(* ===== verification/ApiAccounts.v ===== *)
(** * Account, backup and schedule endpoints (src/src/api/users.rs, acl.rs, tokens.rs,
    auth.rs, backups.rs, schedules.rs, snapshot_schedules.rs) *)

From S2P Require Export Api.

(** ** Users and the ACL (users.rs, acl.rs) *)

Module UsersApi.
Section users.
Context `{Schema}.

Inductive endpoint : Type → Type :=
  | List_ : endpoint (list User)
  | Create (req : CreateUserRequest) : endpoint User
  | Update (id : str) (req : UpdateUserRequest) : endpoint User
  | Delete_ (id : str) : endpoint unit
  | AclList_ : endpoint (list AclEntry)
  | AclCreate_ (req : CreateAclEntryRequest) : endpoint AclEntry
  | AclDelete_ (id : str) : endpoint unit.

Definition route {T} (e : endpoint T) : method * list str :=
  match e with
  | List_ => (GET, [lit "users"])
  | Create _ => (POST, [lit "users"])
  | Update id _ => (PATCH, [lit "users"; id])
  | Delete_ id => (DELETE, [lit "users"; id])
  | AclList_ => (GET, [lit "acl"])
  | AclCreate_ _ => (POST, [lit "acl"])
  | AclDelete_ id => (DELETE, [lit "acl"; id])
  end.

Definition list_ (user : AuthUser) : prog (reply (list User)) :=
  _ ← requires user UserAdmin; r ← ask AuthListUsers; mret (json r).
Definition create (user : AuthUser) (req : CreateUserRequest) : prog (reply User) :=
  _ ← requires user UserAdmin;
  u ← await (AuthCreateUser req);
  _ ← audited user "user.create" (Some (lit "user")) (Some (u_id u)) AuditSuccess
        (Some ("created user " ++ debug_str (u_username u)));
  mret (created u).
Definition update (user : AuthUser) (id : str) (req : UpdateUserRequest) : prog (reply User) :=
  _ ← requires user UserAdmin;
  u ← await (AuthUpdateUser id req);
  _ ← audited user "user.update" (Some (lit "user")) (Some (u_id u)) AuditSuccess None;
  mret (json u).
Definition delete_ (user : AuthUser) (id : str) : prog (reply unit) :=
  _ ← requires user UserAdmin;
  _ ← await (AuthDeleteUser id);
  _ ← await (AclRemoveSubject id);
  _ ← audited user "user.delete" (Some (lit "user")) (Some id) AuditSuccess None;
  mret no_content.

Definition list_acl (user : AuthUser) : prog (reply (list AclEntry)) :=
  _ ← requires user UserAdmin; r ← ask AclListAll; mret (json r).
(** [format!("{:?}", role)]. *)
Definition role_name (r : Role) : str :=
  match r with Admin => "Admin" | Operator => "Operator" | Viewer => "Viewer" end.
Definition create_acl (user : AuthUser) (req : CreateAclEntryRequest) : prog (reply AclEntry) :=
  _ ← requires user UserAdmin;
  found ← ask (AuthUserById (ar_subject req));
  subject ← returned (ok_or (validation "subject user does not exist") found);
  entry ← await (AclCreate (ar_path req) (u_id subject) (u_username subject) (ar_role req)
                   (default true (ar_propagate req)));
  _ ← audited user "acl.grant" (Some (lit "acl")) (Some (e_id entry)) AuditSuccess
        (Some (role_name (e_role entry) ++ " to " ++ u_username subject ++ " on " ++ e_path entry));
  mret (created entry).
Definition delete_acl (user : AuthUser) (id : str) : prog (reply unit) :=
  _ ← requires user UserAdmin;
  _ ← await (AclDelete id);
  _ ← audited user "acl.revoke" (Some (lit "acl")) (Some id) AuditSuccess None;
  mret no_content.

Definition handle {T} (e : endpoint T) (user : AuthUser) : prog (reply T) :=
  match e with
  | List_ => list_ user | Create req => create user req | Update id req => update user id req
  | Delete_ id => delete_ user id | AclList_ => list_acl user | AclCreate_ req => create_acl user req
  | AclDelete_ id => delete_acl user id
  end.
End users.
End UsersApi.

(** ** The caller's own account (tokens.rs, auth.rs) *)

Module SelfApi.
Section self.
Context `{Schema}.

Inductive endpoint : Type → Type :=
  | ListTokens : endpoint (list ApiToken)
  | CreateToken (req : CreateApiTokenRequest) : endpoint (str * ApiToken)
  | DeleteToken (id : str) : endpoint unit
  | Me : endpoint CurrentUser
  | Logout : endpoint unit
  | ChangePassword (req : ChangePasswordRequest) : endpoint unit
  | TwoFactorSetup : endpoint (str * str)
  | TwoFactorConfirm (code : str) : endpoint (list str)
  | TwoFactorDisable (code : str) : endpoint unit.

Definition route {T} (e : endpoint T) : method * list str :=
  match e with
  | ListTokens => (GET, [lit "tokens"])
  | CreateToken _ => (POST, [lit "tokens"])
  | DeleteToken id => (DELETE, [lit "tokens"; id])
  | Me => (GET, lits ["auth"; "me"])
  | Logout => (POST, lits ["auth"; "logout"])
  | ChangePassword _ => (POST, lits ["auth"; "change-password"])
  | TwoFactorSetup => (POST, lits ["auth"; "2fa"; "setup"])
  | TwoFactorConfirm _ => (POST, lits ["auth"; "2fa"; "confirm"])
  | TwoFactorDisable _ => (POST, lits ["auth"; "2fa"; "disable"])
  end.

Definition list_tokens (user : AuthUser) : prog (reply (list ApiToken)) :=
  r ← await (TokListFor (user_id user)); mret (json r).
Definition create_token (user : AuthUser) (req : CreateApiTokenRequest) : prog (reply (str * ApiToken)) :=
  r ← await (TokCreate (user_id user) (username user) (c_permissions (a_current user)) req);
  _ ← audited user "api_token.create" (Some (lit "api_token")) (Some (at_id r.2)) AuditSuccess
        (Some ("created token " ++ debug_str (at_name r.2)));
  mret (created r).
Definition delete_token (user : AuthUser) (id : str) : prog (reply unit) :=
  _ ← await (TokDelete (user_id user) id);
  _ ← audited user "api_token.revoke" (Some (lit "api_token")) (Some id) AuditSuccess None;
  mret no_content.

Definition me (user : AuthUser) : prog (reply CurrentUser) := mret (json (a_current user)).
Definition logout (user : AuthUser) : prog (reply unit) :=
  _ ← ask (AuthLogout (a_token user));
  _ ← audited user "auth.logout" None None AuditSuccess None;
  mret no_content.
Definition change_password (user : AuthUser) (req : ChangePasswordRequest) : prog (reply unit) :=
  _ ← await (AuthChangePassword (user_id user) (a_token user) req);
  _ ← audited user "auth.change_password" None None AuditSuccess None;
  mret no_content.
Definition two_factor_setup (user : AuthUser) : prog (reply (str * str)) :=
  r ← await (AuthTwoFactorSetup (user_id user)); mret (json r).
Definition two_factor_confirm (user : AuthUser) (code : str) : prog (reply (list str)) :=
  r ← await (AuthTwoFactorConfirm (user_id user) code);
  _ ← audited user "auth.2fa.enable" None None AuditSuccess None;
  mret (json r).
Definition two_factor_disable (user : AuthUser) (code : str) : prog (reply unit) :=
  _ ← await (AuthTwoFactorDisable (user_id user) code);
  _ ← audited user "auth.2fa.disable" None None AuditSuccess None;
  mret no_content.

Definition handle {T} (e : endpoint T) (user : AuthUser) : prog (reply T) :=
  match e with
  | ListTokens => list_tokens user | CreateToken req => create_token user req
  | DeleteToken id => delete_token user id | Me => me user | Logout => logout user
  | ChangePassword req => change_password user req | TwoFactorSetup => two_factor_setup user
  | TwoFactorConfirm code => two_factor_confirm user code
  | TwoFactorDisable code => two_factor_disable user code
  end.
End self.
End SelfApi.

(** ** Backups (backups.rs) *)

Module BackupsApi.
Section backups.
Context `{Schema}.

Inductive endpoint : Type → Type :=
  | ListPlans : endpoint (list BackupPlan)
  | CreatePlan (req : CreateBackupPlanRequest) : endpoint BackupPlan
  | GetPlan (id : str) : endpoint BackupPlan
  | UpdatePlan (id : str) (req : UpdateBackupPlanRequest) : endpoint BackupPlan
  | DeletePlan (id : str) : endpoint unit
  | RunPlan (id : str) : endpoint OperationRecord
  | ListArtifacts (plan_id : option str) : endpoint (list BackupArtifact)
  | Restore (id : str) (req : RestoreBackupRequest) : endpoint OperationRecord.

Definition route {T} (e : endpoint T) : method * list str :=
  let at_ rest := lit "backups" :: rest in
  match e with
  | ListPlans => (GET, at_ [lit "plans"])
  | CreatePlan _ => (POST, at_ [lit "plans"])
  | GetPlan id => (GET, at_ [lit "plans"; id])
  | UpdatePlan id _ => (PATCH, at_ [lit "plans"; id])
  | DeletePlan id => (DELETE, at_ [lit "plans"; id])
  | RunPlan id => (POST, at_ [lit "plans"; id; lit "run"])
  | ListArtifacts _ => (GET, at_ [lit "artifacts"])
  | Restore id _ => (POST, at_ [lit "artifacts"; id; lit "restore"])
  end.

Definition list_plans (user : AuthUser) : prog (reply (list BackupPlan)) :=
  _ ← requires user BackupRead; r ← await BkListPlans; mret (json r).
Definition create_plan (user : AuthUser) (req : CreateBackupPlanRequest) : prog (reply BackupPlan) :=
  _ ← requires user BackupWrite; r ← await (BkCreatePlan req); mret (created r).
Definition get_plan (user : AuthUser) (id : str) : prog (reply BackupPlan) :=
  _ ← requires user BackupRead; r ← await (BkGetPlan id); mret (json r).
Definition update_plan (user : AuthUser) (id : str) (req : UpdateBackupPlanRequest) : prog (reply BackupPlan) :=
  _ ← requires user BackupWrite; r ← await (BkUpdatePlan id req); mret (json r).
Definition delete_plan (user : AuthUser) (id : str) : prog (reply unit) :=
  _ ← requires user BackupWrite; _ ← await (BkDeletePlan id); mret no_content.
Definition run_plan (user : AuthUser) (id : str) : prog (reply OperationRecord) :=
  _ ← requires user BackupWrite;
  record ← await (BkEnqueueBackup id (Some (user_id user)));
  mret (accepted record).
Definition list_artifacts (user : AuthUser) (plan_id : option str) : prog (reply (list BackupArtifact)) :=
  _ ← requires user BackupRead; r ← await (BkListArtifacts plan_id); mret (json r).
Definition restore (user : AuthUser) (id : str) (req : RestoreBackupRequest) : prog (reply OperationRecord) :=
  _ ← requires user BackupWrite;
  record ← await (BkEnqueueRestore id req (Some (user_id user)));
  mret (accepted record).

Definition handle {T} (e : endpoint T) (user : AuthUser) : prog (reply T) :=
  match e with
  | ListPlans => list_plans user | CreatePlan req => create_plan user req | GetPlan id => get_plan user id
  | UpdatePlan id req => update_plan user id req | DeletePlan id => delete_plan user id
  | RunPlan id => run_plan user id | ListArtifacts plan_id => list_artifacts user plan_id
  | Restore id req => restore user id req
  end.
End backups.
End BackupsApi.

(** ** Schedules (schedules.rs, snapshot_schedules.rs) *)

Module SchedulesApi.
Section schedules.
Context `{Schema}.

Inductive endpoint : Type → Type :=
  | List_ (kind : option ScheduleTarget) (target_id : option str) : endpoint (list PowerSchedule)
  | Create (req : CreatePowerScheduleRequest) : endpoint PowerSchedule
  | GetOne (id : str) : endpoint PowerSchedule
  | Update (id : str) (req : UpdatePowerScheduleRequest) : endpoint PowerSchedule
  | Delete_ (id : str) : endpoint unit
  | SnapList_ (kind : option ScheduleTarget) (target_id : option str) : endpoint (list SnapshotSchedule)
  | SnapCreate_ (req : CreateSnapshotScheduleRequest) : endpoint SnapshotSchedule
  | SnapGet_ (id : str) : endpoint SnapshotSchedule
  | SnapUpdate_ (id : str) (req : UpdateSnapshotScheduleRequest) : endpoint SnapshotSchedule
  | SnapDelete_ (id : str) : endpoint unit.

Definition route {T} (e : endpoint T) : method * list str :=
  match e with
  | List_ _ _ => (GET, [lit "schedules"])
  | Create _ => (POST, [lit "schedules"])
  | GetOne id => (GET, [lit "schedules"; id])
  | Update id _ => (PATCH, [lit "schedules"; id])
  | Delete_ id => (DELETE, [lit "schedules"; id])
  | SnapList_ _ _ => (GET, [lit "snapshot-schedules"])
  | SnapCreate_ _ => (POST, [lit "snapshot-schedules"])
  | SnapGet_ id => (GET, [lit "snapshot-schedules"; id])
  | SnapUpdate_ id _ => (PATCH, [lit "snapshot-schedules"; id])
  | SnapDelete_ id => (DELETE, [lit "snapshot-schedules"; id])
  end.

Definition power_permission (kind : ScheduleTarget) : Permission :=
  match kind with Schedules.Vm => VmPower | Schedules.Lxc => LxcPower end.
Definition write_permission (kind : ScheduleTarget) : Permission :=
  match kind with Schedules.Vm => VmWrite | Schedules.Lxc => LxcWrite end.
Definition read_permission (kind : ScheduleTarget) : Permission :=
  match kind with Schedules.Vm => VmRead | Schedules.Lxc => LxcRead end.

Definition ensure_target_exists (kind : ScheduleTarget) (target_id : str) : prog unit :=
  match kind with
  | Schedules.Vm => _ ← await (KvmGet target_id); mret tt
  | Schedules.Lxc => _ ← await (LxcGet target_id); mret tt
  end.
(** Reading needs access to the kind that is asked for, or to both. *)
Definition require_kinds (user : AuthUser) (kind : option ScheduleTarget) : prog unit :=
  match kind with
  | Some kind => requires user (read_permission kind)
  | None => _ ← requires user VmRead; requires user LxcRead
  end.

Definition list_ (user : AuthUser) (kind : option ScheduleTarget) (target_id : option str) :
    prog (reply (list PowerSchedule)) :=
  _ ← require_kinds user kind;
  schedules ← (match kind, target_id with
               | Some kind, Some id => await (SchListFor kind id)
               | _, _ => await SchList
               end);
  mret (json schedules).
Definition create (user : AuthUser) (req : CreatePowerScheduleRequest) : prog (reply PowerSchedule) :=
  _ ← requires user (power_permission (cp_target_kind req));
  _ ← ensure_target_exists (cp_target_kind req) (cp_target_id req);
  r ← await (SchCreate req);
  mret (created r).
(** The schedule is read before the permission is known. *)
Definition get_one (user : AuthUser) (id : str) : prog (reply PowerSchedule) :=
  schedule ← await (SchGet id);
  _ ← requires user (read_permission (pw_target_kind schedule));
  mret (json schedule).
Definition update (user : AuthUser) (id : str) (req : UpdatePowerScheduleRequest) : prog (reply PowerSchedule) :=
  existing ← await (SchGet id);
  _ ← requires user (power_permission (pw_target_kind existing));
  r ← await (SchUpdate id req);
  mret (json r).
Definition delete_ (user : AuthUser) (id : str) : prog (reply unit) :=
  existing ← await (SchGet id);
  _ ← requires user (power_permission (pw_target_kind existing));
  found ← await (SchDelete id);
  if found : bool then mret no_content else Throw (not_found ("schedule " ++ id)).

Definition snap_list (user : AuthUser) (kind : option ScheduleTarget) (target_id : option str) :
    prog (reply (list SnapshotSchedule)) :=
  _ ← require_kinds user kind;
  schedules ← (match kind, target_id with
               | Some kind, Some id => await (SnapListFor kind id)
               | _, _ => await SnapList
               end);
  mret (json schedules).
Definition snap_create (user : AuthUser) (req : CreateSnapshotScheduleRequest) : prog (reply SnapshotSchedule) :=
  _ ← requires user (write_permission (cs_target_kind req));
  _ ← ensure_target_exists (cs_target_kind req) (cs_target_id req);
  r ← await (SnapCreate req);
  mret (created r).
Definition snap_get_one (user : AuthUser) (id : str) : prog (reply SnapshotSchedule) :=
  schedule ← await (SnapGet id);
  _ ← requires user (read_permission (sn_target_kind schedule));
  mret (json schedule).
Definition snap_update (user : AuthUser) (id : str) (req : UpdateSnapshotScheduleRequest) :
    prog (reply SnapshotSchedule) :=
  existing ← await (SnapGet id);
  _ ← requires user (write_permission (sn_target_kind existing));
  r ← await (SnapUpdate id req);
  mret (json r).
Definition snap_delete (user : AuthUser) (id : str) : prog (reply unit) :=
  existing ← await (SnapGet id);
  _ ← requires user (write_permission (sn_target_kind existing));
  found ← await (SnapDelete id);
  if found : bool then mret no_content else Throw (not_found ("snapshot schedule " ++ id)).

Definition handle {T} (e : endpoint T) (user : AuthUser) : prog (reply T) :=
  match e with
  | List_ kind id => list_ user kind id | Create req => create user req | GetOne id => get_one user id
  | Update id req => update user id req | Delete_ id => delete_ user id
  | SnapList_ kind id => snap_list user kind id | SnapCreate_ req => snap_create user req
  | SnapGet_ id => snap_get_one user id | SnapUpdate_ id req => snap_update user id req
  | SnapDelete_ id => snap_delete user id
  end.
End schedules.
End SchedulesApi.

※ ※ ※

Beginning with the line holding "u)) AuditSuccess None;" and ending with the line holding "(e_id entry)) AuditSuccess", write out the stretch of material above exactly; add no further lines.

COMPLETED EXERCISE ::
  _ ← audited user "user.update" (Some (lit "user")) (Some (u_id u)) AuditSuccess None;
  mret (json u).
Definition delete_ (user : AuthUser) (id : str) : prog (reply unit) :=
  _ ← requires user UserAdmin;
  _ ← await (AuthDeleteUser id);
  _ ← await (AclRemoveSubject id);
  _ ← audited user "user.delete" (Some (lit "user")) (Some id) AuditSuccess None;
  mret no_content.

Definition list_acl (user : AuthUser) : prog (reply (list AclEntry)) :=
  _ ← requires user UserAdmin; r ← ask AclListAll; mret (json r).
(** [format!("{:?}", role)]. *)
Definition role_name (r : Role) : str :=
  match r with Admin => "Admin" | Operator => "Operator" | Viewer => "Viewer" end.
Definition create_acl (user : AuthUser) (req : CreateAclEntryRequest) : prog (reply AclEntry) :=
  _ ← requires user UserAdmin;
  found ← ask (AuthUserById (ar_subject req));
  subject ← returned (ok_or (validation "subject user does not exist") found);
  entry ← await (AclCreate (ar_path req) (u_id subject) (u_username subject) (ar_role req)
                   (default true (ar_propagate req)));
  _ ← audited user "acl.grant" (Some (lit "acl")) (Some (e_id entry)) AuditSuccess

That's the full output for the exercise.